Segment Start: Recorded data
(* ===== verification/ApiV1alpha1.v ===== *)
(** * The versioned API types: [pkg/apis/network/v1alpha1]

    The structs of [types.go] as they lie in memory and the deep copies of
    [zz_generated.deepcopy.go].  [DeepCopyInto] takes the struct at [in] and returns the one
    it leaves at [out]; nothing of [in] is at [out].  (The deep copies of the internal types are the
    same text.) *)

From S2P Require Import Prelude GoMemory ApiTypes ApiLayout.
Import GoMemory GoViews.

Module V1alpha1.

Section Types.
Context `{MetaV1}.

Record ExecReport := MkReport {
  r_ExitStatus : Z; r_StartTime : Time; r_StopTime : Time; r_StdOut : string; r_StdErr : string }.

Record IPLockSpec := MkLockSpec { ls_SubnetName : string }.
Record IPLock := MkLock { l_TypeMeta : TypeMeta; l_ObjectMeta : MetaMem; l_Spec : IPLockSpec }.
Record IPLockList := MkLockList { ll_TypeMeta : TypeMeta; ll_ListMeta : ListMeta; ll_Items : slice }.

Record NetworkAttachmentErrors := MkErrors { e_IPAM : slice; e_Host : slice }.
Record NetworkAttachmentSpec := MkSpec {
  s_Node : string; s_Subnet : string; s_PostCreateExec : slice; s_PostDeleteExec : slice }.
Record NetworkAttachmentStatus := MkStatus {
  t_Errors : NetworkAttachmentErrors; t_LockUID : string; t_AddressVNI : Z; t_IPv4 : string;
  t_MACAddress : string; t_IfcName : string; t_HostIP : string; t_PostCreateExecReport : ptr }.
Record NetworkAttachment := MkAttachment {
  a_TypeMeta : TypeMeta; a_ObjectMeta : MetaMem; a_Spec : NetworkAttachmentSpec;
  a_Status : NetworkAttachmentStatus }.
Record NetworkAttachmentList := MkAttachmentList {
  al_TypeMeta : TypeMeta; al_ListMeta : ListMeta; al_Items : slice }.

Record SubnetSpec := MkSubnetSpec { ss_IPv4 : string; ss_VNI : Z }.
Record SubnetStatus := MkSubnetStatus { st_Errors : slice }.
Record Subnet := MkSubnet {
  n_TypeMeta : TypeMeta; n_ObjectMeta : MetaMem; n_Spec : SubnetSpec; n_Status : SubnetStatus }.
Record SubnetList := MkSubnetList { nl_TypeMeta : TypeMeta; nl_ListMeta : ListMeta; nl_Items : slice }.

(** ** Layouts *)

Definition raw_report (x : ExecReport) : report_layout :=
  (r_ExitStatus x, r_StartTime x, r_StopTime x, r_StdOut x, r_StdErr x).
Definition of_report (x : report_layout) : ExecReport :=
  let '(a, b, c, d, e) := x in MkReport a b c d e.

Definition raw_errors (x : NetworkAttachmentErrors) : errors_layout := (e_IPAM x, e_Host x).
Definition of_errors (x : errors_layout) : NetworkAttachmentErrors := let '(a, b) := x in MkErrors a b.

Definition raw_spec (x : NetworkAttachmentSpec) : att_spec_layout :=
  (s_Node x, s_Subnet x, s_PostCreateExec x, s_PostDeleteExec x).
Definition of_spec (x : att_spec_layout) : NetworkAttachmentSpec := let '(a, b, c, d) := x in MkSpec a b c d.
Segment End: Recorded data
What you are asked to do: Go through the listing above and write out exactly the lines starting with the one holding "Record IPLockSpec := MkLockSpec" and running through the one holding "Definition raw_report (x", ends included, and no others.

Answer section:
Record IPLockSpec := MkLockSpec { ls_SubnetName : string }.
Record IPLock := MkLock { l_TypeMeta : TypeMeta; l_ObjectMeta : MetaMem; l_Spec : IPLockSpec }.
Record IPLockList := MkLockList { ll_TypeMeta : TypeMeta; ll_ListMeta : ListMeta; ll_Items : slice }.

Record NetworkAttachmentErrors := MkErrors { e_IPAM : slice; e_Host : slice }.
Record NetworkAttachmentSpec := MkSpec {
  s_Node : string; s_Subnet : string; s_PostCreateExec : slice; s_PostDeleteExec : slice }.
Record NetworkAttachmentStatus := MkStatus {
  t_Errors : NetworkAttachmentErrors; t_LockUID : string; t_AddressVNI : Z; t_IPv4 : string;
  t_MACAddress : string; t_IfcName : string; t_HostIP : string; t_PostCreateExecReport : ptr }.
Record NetworkAttachment := MkAttachment {
  a_TypeMeta : TypeMeta; a_ObjectMeta : MetaMem; a_Spec : NetworkAttachmentSpec;
  a_Status : NetworkAttachmentStatus }.
Record NetworkAttachmentList := MkAttachmentList {
  al_TypeMeta : TypeMeta; al_ListMeta : ListMeta; al_Items : slice }.

Record SubnetSpec := MkSubnetSpec { ss_IPv4 : string; ss_VNI : Z }.
Record SubnetStatus := MkSubnetStatus { st_Errors : slice }.
Record Subnet := MkSubnet {
  n_TypeMeta : TypeMeta; n_ObjectMeta : MetaMem; n_Spec : SubnetSpec; n_Status : SubnetStatus }.
Record SubnetList := MkSubnetList { nl_TypeMeta : TypeMeta; nl_ListMeta : ListMeta; nl_Items : slice }.

(** ** Layouts *)

Definition raw_report (x : ExecReport) : report_layout :=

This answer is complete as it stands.